→ Saved entries:
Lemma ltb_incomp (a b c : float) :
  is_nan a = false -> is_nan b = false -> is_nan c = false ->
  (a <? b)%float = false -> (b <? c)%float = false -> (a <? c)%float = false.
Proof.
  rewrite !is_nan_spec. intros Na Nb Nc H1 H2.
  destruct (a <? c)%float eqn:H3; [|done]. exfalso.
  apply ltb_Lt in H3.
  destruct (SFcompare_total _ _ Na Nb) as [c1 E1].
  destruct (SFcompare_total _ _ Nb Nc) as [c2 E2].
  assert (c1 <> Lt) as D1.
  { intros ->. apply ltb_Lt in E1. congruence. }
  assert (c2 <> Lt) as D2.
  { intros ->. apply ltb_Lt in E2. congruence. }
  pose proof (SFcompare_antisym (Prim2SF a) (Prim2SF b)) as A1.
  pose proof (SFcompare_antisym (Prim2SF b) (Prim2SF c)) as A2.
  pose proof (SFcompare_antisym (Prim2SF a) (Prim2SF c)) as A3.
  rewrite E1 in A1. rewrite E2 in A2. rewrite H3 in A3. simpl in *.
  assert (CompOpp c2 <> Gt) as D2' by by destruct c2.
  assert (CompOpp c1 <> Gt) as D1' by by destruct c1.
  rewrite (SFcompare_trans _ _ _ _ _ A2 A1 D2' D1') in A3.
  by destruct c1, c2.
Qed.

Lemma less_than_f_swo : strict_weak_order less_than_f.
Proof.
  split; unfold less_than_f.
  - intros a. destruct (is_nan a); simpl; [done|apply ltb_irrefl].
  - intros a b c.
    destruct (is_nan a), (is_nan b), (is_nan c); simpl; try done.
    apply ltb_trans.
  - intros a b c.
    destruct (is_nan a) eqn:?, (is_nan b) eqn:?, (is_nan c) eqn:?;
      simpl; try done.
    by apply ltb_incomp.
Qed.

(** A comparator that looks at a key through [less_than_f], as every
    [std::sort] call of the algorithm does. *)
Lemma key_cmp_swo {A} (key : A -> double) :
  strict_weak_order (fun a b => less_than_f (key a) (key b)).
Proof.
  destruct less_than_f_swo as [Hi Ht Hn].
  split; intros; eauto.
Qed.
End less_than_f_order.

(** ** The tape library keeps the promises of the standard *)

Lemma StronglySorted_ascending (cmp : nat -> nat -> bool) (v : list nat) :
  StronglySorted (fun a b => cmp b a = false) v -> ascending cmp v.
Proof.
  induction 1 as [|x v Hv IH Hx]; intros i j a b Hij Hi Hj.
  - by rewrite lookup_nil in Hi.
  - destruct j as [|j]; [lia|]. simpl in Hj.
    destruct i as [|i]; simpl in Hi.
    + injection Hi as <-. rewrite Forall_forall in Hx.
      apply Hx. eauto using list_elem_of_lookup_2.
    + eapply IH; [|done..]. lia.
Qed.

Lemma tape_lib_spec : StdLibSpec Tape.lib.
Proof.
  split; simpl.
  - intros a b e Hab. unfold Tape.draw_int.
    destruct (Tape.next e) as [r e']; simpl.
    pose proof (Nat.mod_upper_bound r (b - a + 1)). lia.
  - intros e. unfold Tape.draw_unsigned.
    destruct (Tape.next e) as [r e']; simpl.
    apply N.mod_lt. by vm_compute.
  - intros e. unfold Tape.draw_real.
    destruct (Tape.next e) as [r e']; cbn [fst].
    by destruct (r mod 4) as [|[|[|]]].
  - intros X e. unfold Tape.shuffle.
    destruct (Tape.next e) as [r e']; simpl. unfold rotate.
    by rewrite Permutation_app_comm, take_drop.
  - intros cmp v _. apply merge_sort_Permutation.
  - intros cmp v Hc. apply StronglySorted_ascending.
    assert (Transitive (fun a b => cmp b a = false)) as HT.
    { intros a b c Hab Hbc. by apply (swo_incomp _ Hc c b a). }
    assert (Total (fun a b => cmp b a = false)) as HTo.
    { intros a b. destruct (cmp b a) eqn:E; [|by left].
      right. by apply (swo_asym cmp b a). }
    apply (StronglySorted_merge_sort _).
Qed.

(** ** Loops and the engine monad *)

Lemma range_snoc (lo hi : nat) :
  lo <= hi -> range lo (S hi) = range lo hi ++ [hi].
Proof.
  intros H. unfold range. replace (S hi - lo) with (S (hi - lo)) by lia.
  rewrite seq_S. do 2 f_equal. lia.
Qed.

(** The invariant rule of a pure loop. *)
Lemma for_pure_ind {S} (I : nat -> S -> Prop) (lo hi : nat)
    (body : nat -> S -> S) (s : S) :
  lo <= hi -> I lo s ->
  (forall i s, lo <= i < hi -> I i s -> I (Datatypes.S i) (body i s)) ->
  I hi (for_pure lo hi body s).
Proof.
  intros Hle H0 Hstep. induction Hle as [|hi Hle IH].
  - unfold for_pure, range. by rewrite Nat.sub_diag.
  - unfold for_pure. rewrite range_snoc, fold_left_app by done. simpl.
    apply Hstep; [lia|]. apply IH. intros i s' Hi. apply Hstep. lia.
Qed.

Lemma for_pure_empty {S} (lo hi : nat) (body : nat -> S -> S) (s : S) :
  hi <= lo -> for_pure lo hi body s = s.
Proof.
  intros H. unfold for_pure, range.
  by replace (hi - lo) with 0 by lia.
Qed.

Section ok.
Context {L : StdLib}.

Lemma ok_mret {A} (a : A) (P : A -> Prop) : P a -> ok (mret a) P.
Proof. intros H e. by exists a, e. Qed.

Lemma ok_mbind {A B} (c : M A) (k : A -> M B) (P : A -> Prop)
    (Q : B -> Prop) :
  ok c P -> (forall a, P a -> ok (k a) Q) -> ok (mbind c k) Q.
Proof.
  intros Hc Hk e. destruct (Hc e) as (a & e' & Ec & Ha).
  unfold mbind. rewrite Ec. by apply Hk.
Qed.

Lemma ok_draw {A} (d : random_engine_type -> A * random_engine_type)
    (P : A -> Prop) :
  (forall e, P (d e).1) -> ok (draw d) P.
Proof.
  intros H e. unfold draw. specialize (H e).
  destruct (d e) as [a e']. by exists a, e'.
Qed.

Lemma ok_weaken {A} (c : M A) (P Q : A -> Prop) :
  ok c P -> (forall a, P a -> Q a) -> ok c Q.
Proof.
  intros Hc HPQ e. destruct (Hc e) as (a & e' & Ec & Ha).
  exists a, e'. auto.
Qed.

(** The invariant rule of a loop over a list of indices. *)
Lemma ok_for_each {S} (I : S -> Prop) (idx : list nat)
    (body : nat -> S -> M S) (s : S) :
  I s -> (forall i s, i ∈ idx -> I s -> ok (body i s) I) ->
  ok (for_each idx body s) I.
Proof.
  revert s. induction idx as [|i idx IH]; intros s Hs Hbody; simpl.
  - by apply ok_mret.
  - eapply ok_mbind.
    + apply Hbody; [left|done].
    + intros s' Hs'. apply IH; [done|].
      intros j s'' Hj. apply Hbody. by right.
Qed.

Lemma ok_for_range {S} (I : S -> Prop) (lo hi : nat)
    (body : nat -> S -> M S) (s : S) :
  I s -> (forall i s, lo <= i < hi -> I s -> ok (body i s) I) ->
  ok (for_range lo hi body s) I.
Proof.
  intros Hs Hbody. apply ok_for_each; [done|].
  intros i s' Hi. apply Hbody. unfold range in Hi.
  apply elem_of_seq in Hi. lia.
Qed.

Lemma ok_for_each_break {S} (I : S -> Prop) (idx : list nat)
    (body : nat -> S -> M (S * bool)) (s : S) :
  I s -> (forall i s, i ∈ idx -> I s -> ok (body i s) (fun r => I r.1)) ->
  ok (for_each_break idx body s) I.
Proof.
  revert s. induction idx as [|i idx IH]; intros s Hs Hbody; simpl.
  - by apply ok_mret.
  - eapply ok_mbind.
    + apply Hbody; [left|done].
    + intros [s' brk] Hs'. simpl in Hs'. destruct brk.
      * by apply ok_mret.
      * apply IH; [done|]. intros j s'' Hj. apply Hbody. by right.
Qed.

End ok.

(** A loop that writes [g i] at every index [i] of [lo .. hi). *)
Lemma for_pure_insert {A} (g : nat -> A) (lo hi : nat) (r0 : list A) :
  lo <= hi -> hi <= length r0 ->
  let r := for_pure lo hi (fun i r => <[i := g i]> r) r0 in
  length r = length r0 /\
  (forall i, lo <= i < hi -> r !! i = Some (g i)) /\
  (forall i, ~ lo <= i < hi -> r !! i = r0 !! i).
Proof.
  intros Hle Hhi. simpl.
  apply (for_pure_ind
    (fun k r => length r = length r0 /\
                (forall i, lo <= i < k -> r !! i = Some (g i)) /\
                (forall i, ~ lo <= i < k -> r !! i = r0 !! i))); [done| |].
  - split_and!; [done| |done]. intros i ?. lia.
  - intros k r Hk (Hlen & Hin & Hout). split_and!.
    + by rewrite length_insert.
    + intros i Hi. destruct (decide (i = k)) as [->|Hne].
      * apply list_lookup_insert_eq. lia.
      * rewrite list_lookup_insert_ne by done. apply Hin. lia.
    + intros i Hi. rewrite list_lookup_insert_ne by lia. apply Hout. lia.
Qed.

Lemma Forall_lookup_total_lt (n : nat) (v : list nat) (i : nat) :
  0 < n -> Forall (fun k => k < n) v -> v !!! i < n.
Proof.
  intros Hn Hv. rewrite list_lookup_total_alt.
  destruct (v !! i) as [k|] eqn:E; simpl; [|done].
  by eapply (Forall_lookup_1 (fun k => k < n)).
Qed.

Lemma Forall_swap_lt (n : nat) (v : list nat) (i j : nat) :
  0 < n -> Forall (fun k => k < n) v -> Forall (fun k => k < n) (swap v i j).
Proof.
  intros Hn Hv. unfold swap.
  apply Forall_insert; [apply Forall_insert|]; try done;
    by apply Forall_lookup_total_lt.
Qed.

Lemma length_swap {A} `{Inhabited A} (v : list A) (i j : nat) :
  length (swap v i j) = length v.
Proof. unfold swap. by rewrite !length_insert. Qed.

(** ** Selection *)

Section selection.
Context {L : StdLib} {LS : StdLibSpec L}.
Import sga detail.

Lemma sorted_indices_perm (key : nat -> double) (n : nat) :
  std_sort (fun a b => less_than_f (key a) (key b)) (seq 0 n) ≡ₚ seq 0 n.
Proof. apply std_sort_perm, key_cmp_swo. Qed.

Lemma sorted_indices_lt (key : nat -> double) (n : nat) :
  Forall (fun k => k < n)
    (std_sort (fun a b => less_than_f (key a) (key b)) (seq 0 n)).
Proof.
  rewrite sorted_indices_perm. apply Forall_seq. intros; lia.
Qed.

→ WHAT TO DO: Reproduce only the lines above, starting at the line with "destruct (is_nan a), (is_nan" and ending at the line with "A -> double)", exactly as written.

→ FINAL ANSWER:
    destruct (is_nan a), (is_nan b), (is_nan c); simpl; try done.
    apply ltb_trans.
  - intros a b c.
    destruct (is_nan a) eqn:?, (is_nan b) eqn:?, (is_nan c) eqn:?;
      simpl; try done.
    by apply ltb_incomp.
Qed.

(** A comparator that looks at a key through [less_than_f], as every
    [std::sort] call of the algorithm does. *)
Lemma key_cmp_swo {A} (key : A -> double) :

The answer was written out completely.